Orta sınıfın henüz şekillenmediği, gelişmekte olduğu dönemde sinemada geleneksel yerleşik değerler sorgulanır, eleştiri konusu olurdu. Yıkılmakta olan geleneksel değerlerin yerine henüz yenisinin konulmadığı günümüzde ise birey özelinde psikolojik bir buhran yaşanıyor ve sinemamız da bugünlerde işte bu buhranı işliyor. Dünyanın En Güzel Kokusu’nda bir replikte de geçiyor zaten. Hakan’ın bir arkadaşı, dışlanan mânevi değerlerin yerine aklı koymanın yanlışlığını vurguluyor. Dünyanın En Güzel Kokusu özelinde genel olarak sinemamızda son zamanlarda sıkça tekrar eden bir konu,aklıyla baş başa kalmış insanın yalnızlığı, çaresizliği olarak şekilleniyor.
Öte taraftan belirtilmesi gereken bir sorun olarak gerçektekinden çok farklı, steril bir İstanbul panoramasıyla karşı karşıyayız Dünyanın En Güzel Kokusu’nda.
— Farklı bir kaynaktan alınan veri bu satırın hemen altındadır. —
(** A step lowers the counter. *)
Lemma counter_step s pre g mid :
  dir_bytes s n -> has_entry s (adv g) ->
  0 <= counter s (pre ++ adv g :: fresh s (adv g) mid) <= counter s (pre ++ g :: mid) - 1.
Proof.
  intros Hb Hg. split; [apply counter_nonneg|]. rewrite !counter_app. simpl length.
  rewrite length_fresh. change (?x :: ?l) with ([x] ++ l). rewrite !counter_app, length_fresh.
  pose proof (counter_bound s (fresh s (adv g) mid) (fresh_digits s mid (adv g) Hb)) as Hf.
  rewrite length_fresh in Hf. pose proof (counter_nonneg s mid).
  assert (Hd : counter s [adv g] = counter s [g] - 1).
  { unfold counter. simpl. unfold digit, has_entry in *. change (frame_end s (adv g)) with (frame_end s g) in *.
    unfold adv in *. cbn [fr_at] in *. unfold sizeof_dx_entry in *.
    replace (frame_end s g - (fr_at g + 8)) with (frame_end s g - fr_at g + (-1) * 8) by lia.
    rewrite Z.div_add by lia. pose proof (Z.div_le_lower_bound (frame_end s g - fr_at g) 8 1). lia. }
  rewrite Hd. nia.
Qed.

(** *** Searching a leaf *)

(** The search ends in every block, and a record it finds matches the name. *)
Lemma search_loop_result d b buf_size fname fuel : forall de,
  Z.max 0 (buf_size - de) < Z.of_nat fuel ->
  exists r, search_loop d fuel b buf_size fname de = Some r /\
    forall x, r = SFound x -> ext4_match d fname b x = true /\ ext4_check_dir_entry d b buf_size x = false.
Proof.
  induction fuel as [|fuel IH]; intros de Hf; [lia|]. cbn [search_loop]. unfold EXT4_BASE_DIR_LEN.
  destruct (Z.ltb_spec de (buf_size - 8)); [|by eexists].
  destruct (_ && _) eqn:Hm.
  - apply andb_true_iff in Hm as [_ Hm]. destruct (ext4_check_dir_entry _ _ _ _) eqn:Hc; [by eexists|].
    eexists. split; [done|]. by intros x [= <-].
  - destruct (Z.leb_spec (rlen_at d b de) 0); [by eexists|]. apply IH. lia.
Qed.

Lemma search_dirblock_result d b fname :
  exists r, search_dirblock d b fname = Some r /\
    forall x, r = SFound x -> ext4_match d fname b x = true /\ ext4_check_dir_entry d b (d_blocksize d) x = false.
Proof. apply search_loop_result. lia. Qed.

(** *** The lookup *)

(** The frames during the lookup: as many as the root has levels, the root first;
    [extra] is held besides their buffers. *)
Definition dx_inv (s : fs) (extra h0 : list res) (frames : list dx_frame) (w : world fs) : Prop :=
  w_st w = s /\ Z.of_nat (length frames) = info_indirect_levels (dir_block s n 0) + 1 /\
  fr_bh <$> head frames = Some 0 /\ on_top (refs n frames ++ extra) h0 (w_held w).

(** [dx_release] gives back the buffers of all the frames. *)
Lemma wp_dx_release s extra h0 frames (Q : unit -> world fs -> Prop) w :
  dx_inv s extra h0 frames w ->
  (forall h c, on_top extra h0 h -> Q tt (World s h c)) -> wp (dx_release n frames) Q w.
Proof.
  intros (Hst & Hlen & Hhd & Hh) HQ. destruct frames as [|f frames]; [done|].
  destruct w as [s0 h c]. simpl in Hst, Hhd, Hh. subst s0. injection Hhd as Hf.
  unfold dx_release. do 2 wp_step. rewrite Hf, <- Hlen, Nat2Z.id, firstn_all.
  apply (wp_release_frames_top _ extra h0); [done|]. intros h' Hh'. by apply HQ.
Qed.

Lemma probed_head s hash blk entries frames : probed s hash blk entries frames -> fr_bh <$> head frames = Some blk.
Proof. destruct frames as [|f l]; [done|]. intros (<- & _). done. Qed.
Lemma wp_publish f hash newblock target other de p s s1 len g h calls h0 (Q : Z + Z * Z -> world fs -> Prop) :
  let idx := g (fr_bh f) in
  let l := dx_entries idx (fr_entries f) in
  dir_update n s s1 len g -> 0 <= other < len -> 0 <= fr_bh f < len -> other <> fr_bh f ->
  index_block (dctx s n) idx (fr_entries f) -> fr_at f = dx_at (fr_entries f) (Z.of_nat p) ->
  (p < length l)%nat -> dx_get_count idx (fr_entries f) < dx_get_limit idx (fr_entries f) ->
  0 <= hash < 2 ^ 32 -> 0 <= newblock < 2 ^ 28 -> on_top [dbh n other; dbh n target] h0 h ->
  (forall bx s' h calls,
     dir_update n s s' len (<[fr_bh f := bx]> (<[other := ext4_dirblock_csum_set (dctx s n) (g other)]> g)) ->
     index_block (dctx s n) bx (fr_entries f) -> ext4_dx_csum_verify (dctx s n) bx = true ->
     dx_get_limit bx (fr_entries f) = dx_get_limit idx (fr_entries f) ->
     dx_entries bx (fr_entries f) = take (S p) l ++ (hash, newblock) :: drop (S p) l ->
     (forall i, i < fr_entries f -> getb bx i = getb idx i) ->
     on_top [dbh n target] h0 h -> Q (inr (target, de)) (World s' h calls)) ->
  wp (publish f hash newblock target other de) Q (World s1 h calls).
Proof.
  intros idx l Hu Ho Hf Hne Hib Hat Hp Hroom Hhash Hnb Htop HQ. unfold publish, frame_insert. do 3 wp_step.
  rewrite (du_blk _ _ _ _ _ Hu), Hat by done. fold idx.
  destruct (index_block_insert (dctx s n) idx (fr_entries f) p hash newblock) as (b' & -> & Hib' & Hlim & Hcnt & Hes & Hs);
    try done.
  assert (Hcr : 1 <= dx_get_count b' (fr_entries f) <= dx_get_limit b' (fr_entries f)).
  { rewrite Hlim, Hcnt. pose proof (ib_fits _ _ _ Hib) as (Hb & _).
    pose proof (get16_range idx (fr_entries f + 2) Hb) as Hr. fold (dx_get_count idx (fr_entries f)) in Hr. lia. }
  destruct (dx_csum_set_spec (dctx s n) b' (fr_entries f) Hib' Hcr) as (Hix & Hlim' & Hes' & Hv & Hs').
  wp_step. apply wp_bind, wp_dirty_dirblock. intros c1. cbn [Z.eqb negb].
  pose proof (du_set n s s1 len g (fr_bh f) b' Hu Hf) as Hu2. set (s2 := set_dir_block n (fr_bh f) b' s1) in *.
  clearbody s2. rewrite (du_ctx _ _ _ _ _ Hu2), (du_blk _ _ _ _ _ Hu2), fn_lookup_insert_ne by done.
  apply wp_bind, wp_dirty_dx_node. intros c2. cbn [Z.eqb negb].
  pose proof (du_set n s s2 len _ other (ext4_dirblock_csum_set (dctx s n) (g other)) Hu2 Ho) as Hu3.
  set (s3 := set_dir_block n other _ s2) in *. clearbody s3.
  rewrite (du_ctx _ _ _ _ _ Hu3), (du_blk _ _ _ _ _ Hu3), fn_lookup_insert_ne, fn_lookup_insert by done.
  apply wp_bind. eapply wp_release_top; [exact Htop|]. intros h' Hh'. apply wp_ret.
  eapply HQ; [|exact Hix|done|congruence|by rewrite Hes'|by intros; rewrite Hs', Hs by (unfold dx_at, sizeof_dx_entry; lia)|done].
  eapply du_ext; [exact (du_set n s s3 len _ (fr_bh f) (ext4_dx_csum_set (dctx s n) b') Hu3 Hf)|].
  fn_cases.
Qed.

Lemma wp_do_split bh f hinfo p os s h calls h0 (Q : Z + Z * Z -> world fs -> Prop) :
  can_split s bh f p os -> (forall nm, 0 <= (ext4fs_dirhash (h_version hinfo) nm).1) ->
  on_top [dbh n bh] h0 h ->
  (forall err calls, err < 0 -> Q (inl err) (World s h0 calls)) ->
  (forall target de s' h calls, split_done s bh f p os (h_version hinfo) (h_hash hinfo) s' target de ->
     on_top [dbh n target] h0 h -> Q (inr (target, de)) (World s' h calls)) ->
  wp (do_split n bh f hinfo) Q (World s h calls).
Proof.
  intros Hcs Hh Htop Herr HQ. destruct Hcs as [Hpl Hgeo Hsz Hbh Hidx Hne Hmax Hleaf Htwo Hib Hat Hp Hroom].
  unfold do_split. apply wp_bind, wp_append; [done|done|done|..].
  { intros blk err c He. apply wp_bind. eapply wp_release_top; [exact Htop|].
    intros h' ->%on_top_nil. apply wp_ret. by apply Herr. }
  intros c. set (nb := nblocks s) in *. pose proof (du_append n s) as Hu. fold nb in Hu. cbv zeta in Hu.
  set (z := replicate _ 0) in *. set (s1 := appended n s) in *. clearbody s1.
  do 2 (repeat wp_step; calm_call; cbn [Z.eqb negb]). do 2 wp_step.
  rewrite !(du_ctx _ _ _ _ _ Hu), !(du_blk _ _ _ _ _ Hu), fn_lookup_insert, fn_lookup_insert_ne by lia.
  set (d := dctx s n) in *. set (leaf := dir_block s n bh) in *.
  destruct (leaf_split_room d Hpl Hgeo (ext4fs_dirhash (h_version hinfo)) leaf os z)
    as (map & sp & os1 & os2 & -> & Hrun & Hok & Ha2 & Ha1); try done.
  { unfold z. apply Forall_replicate. lia. }
  { unfold z. rewrite length_replicate. destruct Hgeo. unfold d in *. simpl in *. lia. }
  cbn [Z.ltb Z.compare]. rewrite Hrun.
  destruct Hok as (Hd1 & Hd2 & Hl1 & Hl2 & Hr1 & Hr2 & Hdiv). destruct (divided_hash _ _ _ _ _ _ Hdiv) as [Hhr Hcont].
  do 4 wp_step. rewrite u32_small by lia.
  pose proof (du_set n s s1 _ _ bh (sp_data1 sp) Hu ltac:(lia)) as Hu2. set (s2 := set_dir_block n bh _ s1) in *.
  clearbody s2. pose proof (du_set n s s2 _ _ nb (sp_data2 sp) Hu2 ltac:(lia)) as Hu3.
  set (s3 := set_dir_block n nb _ s2) in *. clearbody s3.
  eapply du_ext with (g := <[nb := sp_data2 sp]> (<[bh := sp_data1 sp]> (dir_block s n))) in Hu3.
  2:{ fn_cases. }
  destruct (csum_set_dirblock d Hpl Hgeo (sp_data1 sp) os1 Hd1) as (Hd1' & Hv1 & Hc1 & _).
  destruct (csum_set_dirblock d Hpl Hgeo (sp_data2 sp) os2 Hd2) as (Hd2' & Hv2 & Hc2 & _).
  assert (Hnew : bh <> nb /\ fr_bh f <> nb) by lia. destruct Hnew.
  set (g := <[nb := _]> _) in Hu3.
  assert (Hgf : g (fr_bh f) = dir_block s n (fr_bh f)) by (unfold g; by rewrite !fn_lookup_insert_ne by done).
  assert (Htop2 : on_top [dbh n bh; dbh n nb] h0 (dbh n nb :: h))
    by (eapply on_top_permutation; [apply Permutation_swap|]; by apply on_top_cons).
  destruct (Z.leb_spec (sp_hash2 sp) (h_hash hinfo)) as [Hle|Hlt].
  - apply (wp_publish f _ nb nb bh (sp_de2 sp) p s s3 (nb + 1) _ _ _ h0 Q Hu3);
      rewrite ?Hgf; try (done || lia).
    intros bx s' h' c' Hu4 Hix Hvx Hlim Hes Hhd Hh'. fold d in Hu4. apply HQ; [|done].
    exists (ext4_dirblock_csum_set d (sp_data1 sp)), (sp_data2 sp), bx, os1, os2, (sp_hash2 sp), (sp_continued sp).
    fold d leaf nb. rewrite Hv1. destruct (Z.leb_spec (sp_hash2 sp) (h_hash hinfo)); [|lia].
    split_and!; try done. eapply du_ext; [exact Hu4|]. unfold g. fn_cases.
  - apply (wp_publish f _ nb bh nb (sp_de sp) p s s3 (nb + 1) _ _ _ h0 Q Hu3);
      rewrite ?Hgf; try (done || lia).
    { eapply on_top_permutation; [apply Permutation_swap|done]. }
    intros bx s' h' c' Hu4 Hix Hvx Hlim Hes Hhd Hh'. fold d in Hu4. apply HQ; [|done].
    exists (sp_data1 sp), (ext4_dirblock_csum_set d (sp_data2 sp)), bx, os1, os2, (sp_hash2 sp), (sp_continued sp).
    fold d leaf nb. rewrite Hv2. destruct (Z.leb_spec (sp_hash2 sp) (h_hash hinfo)); [lia|].
    split_and!; try done. eapply du_ext; [exact Hu4|]. unfold g. fn_cases.
Qed.

(** C34: [do_split] of a well-formed leaf with at least two entries, under an index block
    with room, with a journal that accepts its calls: it never hits a BUG_ON.  When no
    block can be appended the error is returned, nothing has changed and the leaf is
    released.  Otherwise the directory has one block more; the leaf and the new block
    divide the entries at a hash, the index has exactly one entry more, for the new
    block with that hash and the continuation bit, right after the entry of the leaf;
    all other blocks, the rest of the inode and all other inodes are unchanged; the
    checksums of the index and of the half that is finished verify; only the buffer of
    the half that the hash of the new name belongs to is kept, and it has room for the
    name behind the record returned (unless it is the first half and the scan stopped
    at the first entry). *)
Theorem do_split_correct bh f hinfo p os h0 w :
  can_split (w_st w) bh f p os -> (forall nm, 0 <= (ext4fs_dirhash (h_version hinfo) nm).1) ->
  on_top [dbh n bh] h0 (w_held w) ->
  wp (do_split n bh f hinfo) (fun r w' =>
    match r with
    | inl err => err < 0 /\ w_st w' = w_st w /\ w_held w' = h0
    | inr (target, de) =>
        split_done (w_st w) bh f p os (h_version hinfo) (h_hash hinfo) (w_st w') target de /\
        on_top [dbh n target] h0 (w_held w')
    end) w.
Proof.
  destruct w as [s h c]. intros Hcs Hh Htop. by apply (wp_do_split bh f hinfo p os s h c h0).
Qed.
End DoSplit.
Bünyesinde barındırdığı hayatlarla, çehresiyle gerçekçi bir İstanbul değil bu; aşırı romantize edilmiş bir İstanbul. Boş vermiş hayatlara, ekonomik kaygılardan azâde sorunlara, Boğaz manzaralı balkonlara bakınca (tıpkı Fethi Naci’nin Aşk-ı Memnûromanına yönelik eleştirisinde olduğu gibi) bu değirmenin suyu nereden geliyor diye düşünmeden edemiyor insan. Her şey bir yana Boğaz manzaralı balkonlar daha ekonomik kullanılabilirdi. Öyle ki yabancı birini İstanbul’daki her evin Boğaz manzaralı olduğu yanılgısına düşürebilecek şekilde, hikâye boyunca girilen her evde Boğaza nazır teraslar ve balkonlar karşılıyor insanı.
Hayatın, İstanbul’un keyifli taraflarını yaşayan insanlar, içki ve kadın düşkünü boş vermiş bir hayat ve bir kadının ortaya çıkarak bu hayatı terbiye etmesi hâli, benzer örnekleri hatırlatırcasına biraz klişe duruyorsa da Dünyanın En Güzel Kokusu’nda vasat bir oyuncu performansıyla inandırıcı bile olamayacak bir hikâyenin ve de repliklerin, usta oyunculara özgü bir performansla ne kadar gerçekçi ve inandırıcı olabildiğini görüyoruz.